UNITED STATES, Appellee, v. Paul E. WHITNER, Sergeant, U.S. Army, Appellant.
No. 98-0837
U.S. Court of Appeals for the Armed Forces
Sept. 24, 1999
51 M.J. 457
Crim.App. No. 9501034. Argued March 2, 1999.
For Appellant: Captain Scott A. De La Vega (argued); Colonel John T. Phelps II, and Lieutenant Colonel Adele H. Odegard (on brief); Major Holly S.G. Coffey.
For Appellee: Captain Kelly R. Bailey (argued); Colonel Russell S. Estey and Captain Mary E. Braisted (on brief); Lieutenant Colonel Eugene R. Milhizer.
Judge SULLIVAN delivered the opinion of the Court.
During the Spring of 1995, appellant, an E-5, was tried by a general court-martial composed of officer and enlisted members at Fort Irwin, California. Contrary to his pleas, he was found guilty of “consensual” sodomy1 and committing indecent acts with another soldier, an E-3, in violation of Articles 125 and 134, Uniform Code of Military Justice,
On September 28, 1998, thе following issue was granted for review by this Court:
WHETHER THE MILITARY JUDGE ABUSED HIS DISCRETION BY ALLOWING INTO EVIDENCE PROSECUTION EXHIBITS 1, 2, AND 3B BECAUSE THESE MATERIALS WERE IRRELEVANT TO THE CHARGED OFFENSES AND BECAUSE THEIR PROBATIVE VALUE WAS SUBSTANTIALLY OUTWEIGHED BY THE DANGER OF UNFAIR PREJUDICE.

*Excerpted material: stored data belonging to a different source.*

Lemma of_Z_small_mantissa (v : Z) :
  - 2 ^ 32 < v < 2 ^ 32 ->
  match of_Z v with
  | S754_zero _ => True
  | S754_finite _ m e => Zpos m <= 2 ^ 32 /\ e <= 17
  | _ => False
  end.
Proof.
  intros Hv.
  assert (Hpos : forall s m, Zpos m < 2 ^ 32 ->
                   match binary_round prec emax s m 0 with
                   | S754_zero _ => True
                   | S754_finite _ m e => Zpos m <= 2 ^ 32 /\ e <= 17
                   | _ => False
                   end).
  { intros s m Hm. unfold binary_round, shl_align.
    assert (Hf : fexp prec emax (Zpos (digits2_pos m) + 0) = Zpos (digits2_pos m) - 24)
      by (unfold fexp, emin, prec, emax; lia).
    rewrite Hf, Z.sub_0_r.
    destruct (Zpos (digits2_pos m) - 24) as [ | k | k ] eqn:E.
    - apply binary_round_aux_small; lia.
    - apply binary_round_aux_small; lia.
    - apply binary_round_aux_small; [ | lia ].
      pose proof (digits2_pos_bounds (Pos.iter xO m k)) as Hd.
      rewrite iter_xO_digits in Hd.
      replace (Zpos (digits2_pos m + k)) with 24 in Hd by lia.
      split; [ lia | ].
      apply Z.lt_trans with (2 ^ 24); [ apply Hd | reflexivity ]. }
  destruct v as [ | m | m ]; [ exact I | | ]; apply Hpos; lia.
Qed.

Lemma binary_round_aux_finite_wide (sx : bool) (mx ex : Z) (lx : location) :
  0 <= mx < 2 ^ 64 -> ex <= 0 ->
  is_finite (binary_round_aux prec emax sx mx ex lx) = true.
Proof.
  intros Hm He. unfold binary_round_aux.
  pose proof (shr_fexp_bounds mx ex lx (proj1 Hm)) as [ H1 H1e ].
  pose proof (Zdigits2_le mx 64 ltac:(lia) Hm) as Hd.
  destruct (shr_fexp prec emax mx ex lx) as [ mrs' e' ]. cbn [fst snd] in *.
  assert (He' : e' <= 40)
    by (unfold fexp, emin, prec, emax in H1e; lia).
  set (m1 := round_nearest_even (shr_m mrs') (loc_of_shr_record mrs')).
  assert (Hm1 : 0 <= m1 < 2 ^ 65).
  { pose proof (round_nearest_even_le (shr_m mrs') (loc_of_shr_record mrs')).
    pose proof (round_nearest_even_nonneg (shr_m mrs') (loc_of_shr_record mrs')
                  (proj1 H1)).
    subst m1. lia. }
  pose proof (shr_fexp_bounds m1 e' loc_Exact (proj1 Hm1)) as [ H2 H2e ].
  pose proof (Zdigits2_le m1 65 ltac:(lia) Hm1) as Hd1.
  destruct (shr_fexp prec emax m1 e' loc_Exact) as [ mrs'' e'' ]. cbn [fst snd] in *.
  assert (He'' : e'' <= 104)
    by (unfold fexp, emin, prec, emax in H2e; lia).
  destruct (shr_m mrs'') as [ | q | q ]; [ reflexivity | | lia ].
  destruct (Z.leb_spec e'' (emax - prec)); [ reflexivity | ].
  unfold emax, prec in *. lia.
Qed.

Lemma dt_of_finite (interval : Z) :
  CInt.is_ulong interval -> is_finite (Path.dt_of interval) = true.
Proof.
  intros Hi. unfold Path.dt_of.
  assert (Hr : - 2 ^ 32 < interval < 2 ^ 32)
    by (unfold CInt.is_ulong, CInt.ULONG_MOD in Hi; lia).
  pose proof (of_Z_small_mantissa interval Hr) as Hb.
  destruct (of_Z interval) as [ s | s | | s m e ]; try contradiction.
  - reflexivity.
  - unfold mul, SFmul, lit_1e_6.
    apply binary_round_aux_finite_wide; [ | lia ].
    rewrite Pos2Z.inj_mul. split; [ lia | ].
    apply Z.le_lt_trans with (8796093 * 2 ^ 32); [ nia | reflexivity ].
Qed.

(** Integers of magnitude below [2^24], of either sign, survive the
    conversion to [float] and back. *)
Lemma binary_round_small (s : bool) (m : positive) :
  Zpos m < 2 ^ 24 ->
  binary_round prec emax s m 0 =
  match Zpos (digits2_pos m) - 24 with
  | Zneg k => S754_finite s (Pos.iter xO m k) (Zneg k)
  | _ => S754_finite s m 0
  end.
Proof.
  intros Hm. pose proof (digits2_pos_bounds m) as Hd.
  assert (Hd24 : Zpos (digits2_pos m) <= 24).
  { destruct (Z.le_gt_cases (Zpos (digits2_pos m)) 24) as [ H | H ]; [ exact H | ].
    assert (2 ^ 24 <= 2 ^ (Zpos (digits2_pos m) - 1)) by (apply Z.pow_le_mono_r; lia).
    lia. }
  unfold binary_round, shl_align.
  assert (Hf : fexp prec emax (Zpos (digits2_pos m) + 0) = Zpos (digits2_pos m) - 24).
  { unfold fexp, emin, prec, emax. lia. }
  rewrite Hf. rewrite Z.sub_0_r.
  destruct (Zpos (digits2_pos m) - 24) as [ | k | k ] eqn:E; [ | lia | ].
  - unfold binary_round_aux, shr_fexp. cbn [Zdigits2 shr_record_of_loc].
    assert (Hf0 : fexp prec emax (Zpos (digits2_pos m) + 0) - 0 = 0)
      by (unfold fexp, emin, prec, emax; lia).
    rewrite Hf0. cbn [shr shr_m loc_of_shr_record round_nearest_even Zdigits2 shr_record_of_loc].
    rewrite Hf0. cbn [shr shr_m]. reflexivity.
  - unfold binary_round_aux, shr_fexp. cbn [Zdigits2 shr_record_of_loc].
    assert (Hfk : fexp prec emax (Zpos (digits2_pos (Pos.iter xO m k)) + Zneg k) - Zneg k = 0).
    { rewrite iter_xO_digits. unfold fexp, emin, prec, emax. lia. }
    rewrite Hfk. cbn [shr shr_m loc_of_shr_record round_nearest_even Zdigits2 shr_record_of_loc].
    rewrite Hfk. cbn [shr shr_m].
    replace (Zneg k <=? emax - prec) with true; [ reflexivity | ].
    symmetry. apply Z.leb_le. unfold emax, prec. lia.
Qed.

Lemma to_long_of_Z_signed (v : Z) :
  - 2 ^ 24 < v < 2 ^ 24 -> to_long (of_Z v) = Some v.
Proof.
  intros Hv. destruct v as [ | m | m ]; [ reflexivity | apply to_long_of_Z; lia | ].
  unfold of_Z, binary_normalize. rewrite binary_round_small by lia.
  destruct (Zpos (digits2_pos m) - 24) as [ | k | k ] eqn:E.
  - unfold to_long. cbn [Z.leb Z.compare]. rewrite Z.shiftl_0_r.
    unfold CInt.LONG_MIN, CInt.LONG_MAX.
    destruct (Z.leb_spec (- 2 ^ 31) (- Zpos m)); [ | lia ].
    destruct (Z.leb_spec (- Zpos m) (2 ^ 31 - 1)); [ reflexivity | lia ].
  - pose proof (digits2_pos_bounds m).
    assert (2 ^ 24 <= 2 ^ (Zpos (digits2_pos m) - 1)) by (apply Z.pow_le_mono_r; lia).
    lia.
  - unfold to_long. cbn [Z.leb Z.compare Z.opp].
    change (Zpos k) with (- Zneg k).
    change (- - Zneg k) with (Zpos k).
    rewrite iter_xO_value, Z.shiftr_div_pow2, Z.div_mul by lia.
    unfold CInt.LONG_MIN, CInt.LONG_MAX.
    destruct (Z.leb_spec (- 2 ^ 31) (- Zpos m)); [ | lia ].
    destruct (Z.leb_spec (- Zpos m) (2 ^ 31 - 1)); [ reflexivity | lia ].
Qed.

(** The cast to [long] is monotone on canonical numbers: a number
    whose magnitude is at most [y] casts to an integer whose magnitude
    is at most the cast of [y]. *)
Lemma canonical_facts (m : positive) (e : Z) :
  canonical_mantissa prec emax m e = true ->
  -149 <= e /\ Zpos (digits2_pos m) <= 24 /\
  (-149 < e -> Zpos (digits2_pos m) = 24).
Proof.
  unfold canonical_mantissa, fexp, emin, prec, emax. intros H.
  apply Z.eqb_eq in H. lia.
Qed.

Lemma trunc_scaled (m : positive) (e : Z) :
  -149 <= e ->
  (if 0 <=? e then Z.shiftl (Zpos m) e else Z.shiftr (Zpos m) (- e))
  = (Zpos m * 2 ^ (e + 149)) / 2 ^ 149.
Proof.
  intros He. destruct (Z.leb_spec 0 e).
  - rewrite Z.shiftl_mul_pow2, Z.pow_add_r, Z.mul_assoc, Z.div_mul by lia.
    reflexivity.
  - rewrite Z.shiftr_div_pow2 by lia.
    replace (2 ^ 149) with (2 ^ (- e) * 2 ^ (e + 149)).
    + rewrite Z.div_mul_cancel_r; [ reflexivity | | ];
        apply Z.pow_nonzero; lia.
    + rewrite <- Z.pow_add_r by lia. f_equal. lia.
Qed.

Lemma scaled_le (m1 m2 : positive) (e1 e2 : Z) :
  canonical_mantissa prec emax m1 e1 = true ->
  canonical_mantissa prec emax m2 e2 = true ->
  e1 < e2 \/ (e1 = e2 /\ (m1 <= m2)%positive) ->
  Zpos m1 * 2 ^ (e1 + 149) <= Zpos m2 * 2 ^ (e2 + 149).
Proof.
  intros C1 C2 Hlex.
  destruct (canonical_facts _ _ C1) as (E1 & D1 & _).
  destruct (canonical_facts _ _ C2) as (E2 & D2 & N2).
  destruct Hlex as [ Hlt | [ -> Hle ] ].
  - pose proof (digits2_pos_bounds m1) as B1.
    pose proof (digits2_pos_bounds m2) as B2.
    rewrite (N2 ltac:(lia)) in B2.
    assert (H1 : Zpos m1 < 2 ^ 24).
    { apply Z.lt_le_trans with (2 ^ Zpos (digits2_pos m1)); [ apply B1 | ].
      apply Z.pow_le_mono_r; lia. }
    assert (Hp1 : 0 < 2 ^ (e1 + 149)) by (apply Z.pow_pos_nonneg; lia).
    assert (Hp : 2 * 2 ^ (e1 + 149) <= 2 ^ (e2 + 149)).
    { rewrite <- Z.pow_succ_r by lia. apply Z.pow_le_mono_r; lia. }
    change (2 ^ (24 - 1)) with 8388608 in B2. change (2 ^ 24) with 16777216 in H1.
    nia.
  - apply Z.mul_le_mono_nonneg_r; [ apply Z.pow_nonneg; lia | lia ].
Qed.

Lemma leb_finite_lex (m1 m2 : positive) (e1 e2 : Z) :
  leb (S754_finite false m1 e1) (S754_finite false m2 e2) = true ->
  e1 < e2 \/ (e1 = e2 /\ (m1 <= m2)%positive).
Proof.
  unfold leb, SFleb, SFcompare.
  change (Pos.compare_cont Eq m1 m2) with (Pos.compare m1 m2).
  destruct (Z.compare_spec e1 e2); [ | now left | discriminate ].
  destruct (Pos.compare_spec m1 m2); intros; try discriminate; right; split; lia.
Qed.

We hold that the military judge did not abuse his discretion in determining that the challenged homosexual-oriented videotape and magazine evidence was relevant and admissible at this court-martial. See generally United States v. Rhea, 33 MJ 413 (CMA 1991); United States v. Orsburn, 31 MJ 182 (CMA 1990), cert. denied, 498 U.S. 1120, 111 S.Ct. 1074, 112 L.Ed.2d 1179 (1991); United States v. Mann, 26 MJ 1(CMA), cert. denied, 488 U.S. 824, 109 S.Ct. 72, 102 L.Ed.2d 49 (1988); see also United States v. Acton, 38 MJ 330 (1993), cert. denied, 510 U.S. 1112, 114 S.Ct. 1056, 127 L.Ed.2d 377 (1994).
This was a contested case of homosexual assault where the accused did not testify in his own behalf. Instead, his defense focused on the alleged victim‘s lack of credibility and the scientific impossibility of certain portions his testimony (i.e., the sleeping-orgasm problem). The Court of Criminal Appeals found the following facts surrounding this trial.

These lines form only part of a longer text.